Cette semaine, on va conclure (temporairement ?) cette courte série d'articles sur les amplis à tubes en nous penchant sur quelques questions subsidiaires, qui touchent à notre utilisation de l'ampli : pourquoi utiliser le stand-by ? C'est quoi la "présence" ? Quand changer ses tubes...?
Cette semaine, j’ai compilé pour vous quelques questions subsidiaires qui méritent leur article, mais n’ont pas encore trouvé leur place naturelle dans ce petit tour d’horizon. Ces questions sont surtout liées à l’utilisation directe de l’ampli par le guitariste, et à son entretien au quotidien. Commençons directement en nous demandant…
À quoi sert le stand-by ?
Vaste sujet que le commutateur de stand-by. On pourrait écrire tout un article à ce propos… mais on va tenter de se limiter et de maintenir une distance objective sur la question.
Réponse : le commutateur de stand-by permet de temporiser la mise sous tension des tubes, en attendant que leurs filaments n’atteignent leur chaleur adéquate.
En pratique, mais également en théorie, la nécessité du commutateur de stand-by est sujet à polémique. Il a les détracteurs (Merlin Blencowe est l’un des plus célèbres d’entre eux sur la Toile) et ceux qui jugent, en revanche, que son inclusion sur des amplis depuis plus de 70 ans sans problème majeur de fonctionnement prouve assez raisonnablement qu’il n’y a aucun danger (on pourrait les appeler les « empiristes »), voire qui remettent carrément en cause la notion que le fait de laisser un tube en chauffe sans le polariser pose véritablement un problème sur la longévité des tubes. Comme je le disais au début, c’est un énorme sujet…

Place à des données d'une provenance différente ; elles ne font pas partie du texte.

Lemma abac_created s :
  bcache_get (rt_bufs s) (ve_space e) = None -> bcache_get (rt_bufs s) (ve_policies e) = None -> rt_space s = None ->
  exists s' dsp dps, abac_runtime_create vk super s (ve_new_space e) (ve_new_policies e) (ve_acquire e) = Some (s', 0) /\
    staged s' dsp /\ holds (rt_log s') (ve_policies e) dps /\
    published (pstore_ops None) vk (ve_root e) (ve_policies e) dps (fun ps => pst_inv ps /\ pst_rules ps = []) /\
    touches [ve_space e; ve_policies e] s s'.
Proof.
  intros Hb1 Hb2 Hsp. assert (Hne : ve_policies e <> ve_space e) by distinct. unfold abac_runtime_create.
  cbn [sn_abac_superinfo attribute_space_uuid policy_store_uuid sn_root_uuid ve_supernode supernode_create].
  destruct (space_created s Hb1 Hsp) as (b1 & m' & b2 & dsp & n & -> & Hst & Hsg & Ht1). cbn [rt_bufs with_bufs]. rewrite Hst.
  cbn [mbind option_bind Z.eqb negb]. set (s1 := with_bufs (with_bufs s b1 _) b2 _) in *.
  destruct (object_created (MO := pstore_ops None) (ve_root e) (rt_bufs s1) (ve_policies e) (ve_new_policies e))
    as (b3 & Hcr & Hw & Ho3 & Hf3); [rewrite (to_bufs _ _ _ Ht1); [done|set_solver]|apply creates; in_list|done|].
  change (rt_bufs s1) with b2 in Hcr. rewrite Hcr. set (s2 := with_bufs s1 b3 _).
  assert (Ht2 : touches [ve_policies e] s1 s2) by (by apply touches_bufs).
  assert (Hsg2 : staged s2 dsp) by (apply (staged_frame _ _ _ _ Hsg) in Ht2; [done|set_solver|done]).
  unfold store_with_space, new_object. cbn [md_is_dirty md_flags nexus_metadata_from_object negb]. replace (true && _) with false by done.
  destruct (staged_acquires s2 dsp Hsg2) as (s3 & sp & v & Ha & Hmv & Hsg3 & Ht3). rewrite Ha. cbn [mbind option_bind].
  assert (Hb3 : bcache_get (rt_bufs s3) (ve_policies e) = bcache_get b3 (ve_policies e)) by (rewrite (to_bufs _ _ _ Ht3); [done|set_solver]).
  assert (Hw3 : one_writer (rt_bufs s3) (ve_policies e)) by (unfold one_writer in *; by rewrite Hb3).
  destruct (object_stored (MO := pstore_object sp v Hmv) vk (ve_root e) (rt_bufs s3) (ve_policies e) (ve_new_policies e))
    as (m2 & b4 & dps & n2 & Hst4 & Ho4 & Hf4 & Hev4 & Hpub4).
  { done. } { unfold fetches in *. by rewrite Hb3. } { apply creates; in_list. }
  { split; [done|apply pstore_storable_new]. }
  { intros o' b' ret t Hs. cbn [obj_store obj_ops pstore_object pstore_ops obj_create] in Hs. apply bind_Some in Hs as ([[[[ps b5] r5] t5] m5] & Hs & Hx). injection Hx as <- <- <- <-.
    exact (pstore_only vk (policy_store_create (ve_root e) (ve_policies e)) _ _ _ _ _ _ _ _ _ Hw3 Hs). }
  unfold new_object in Hst4. cbn [obj_ops pstore_object] in Hst4.
  change (obj_create (MetadataOps := pstore_ops None)) with (obj_create (MetadataOps := pstore_ops (Some (sp, v)))). rewrite Hst4.
  cbn [mbind option_bind Z.eqb negb]. eexists _, dsp, dps. split; [done|].
  set (s4 := with_bufs s3 b4 _).
  assert (Ht4 : touches [ve_policies e] s3 s4) by (by apply touches_bufs).
  split; [apply (staged_frame _ _ _ _ Hsg3) in Ht4; [done|set_solver|done]|]. split; [apply holds_put|]. split.
  { intros b flags ts Hf. destruct (Hpub4 b flags ts Hf) as (b' & o & Hr & Hi & Hrl & _). exists b', o. by split; [exact Hr|]. }
  eapply touches_trans; [|eapply touches_trans; [|eapply touches_trans]].
  - apply (touches_weaken [ve_space e]); [set_solver|exact Ht1].
  - apply (touches_weaken [ve_policies e]); [set_solver|exact Ht2].
  - apply (touches_weaken [ve_space e]); [set_solver|exact Ht3].
  - apply (touches_weaken [ve_policies e]); [set_solver|exact Ht4].
Qed.
Lemma root_storable h : let '(d, h1) := dirnode_create (ve_root e) (ve_root e) h (ve_bucket e) in
  forall c, dir_storable vk ∅ c h1 d ∅ /\ (length (bucket_list d) = 1)%nat /\ my_uuid d = ve_root e.
Proof.
  destruct (dirnode_create _ _ _ _) as [d h1] eqn:Hd. unfold dirnode_create in Hd. cbn -[hashmap_init attribute_table_create] in Hd.
  injection Hd as <- <-. intros c. split; [|done]. split; cbn [bucket_list tail my_uuid b_uuid dn_attribute_table symlink_list symlink_buflen head]; try done.
  - split; cbn; try done; apply ids_ok; in_list.
  - intros b0 [= <-]. by vm_compute.
  - apply Forall_singleton. split; [apply ids_ok; in_list|done].
  - apply NoDup_singleton.
  - apply at_create_inv.
  - apply (uuid_const_ok 0). unfold byte_ok. lia.
Qed.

Pour éviter de se perdre, commençons en expliquant précisément ce que fait le commutateur de stand-by.
Le stand-by sur un ampli permet d’interrompre la tension de polarisation des tubes (la tension d’alimentation de plusieurs centaines de volts qui arrivent à l’anode de chaque tube). Quand vous allumez votre ampli en stand-by, les tubes reçoivent seulement la tension de 6,3 V AC qui alimente les filaments. Le tube atteint progressivement sa chaleur optimale (les filaments ont une certaine inertie, et donc ont un temps de chauffe) et l’émission thermoïonique commence à se produire (pour cette notion je vous renvoie à l’article 2) avant que l’anode ne soit polarisée : sous l’effet de la chaleur du filament, la cathode va relâcher des électrons qui vont venir former ce qu’on appelle l’espace de charge, puis quand l’anode sera polarisée (quand vous enlevez le stand-by), ces électrons déjà présents dans le vide du tube seront attirés par elle et créeront le courant interne du tube (courant d’anode).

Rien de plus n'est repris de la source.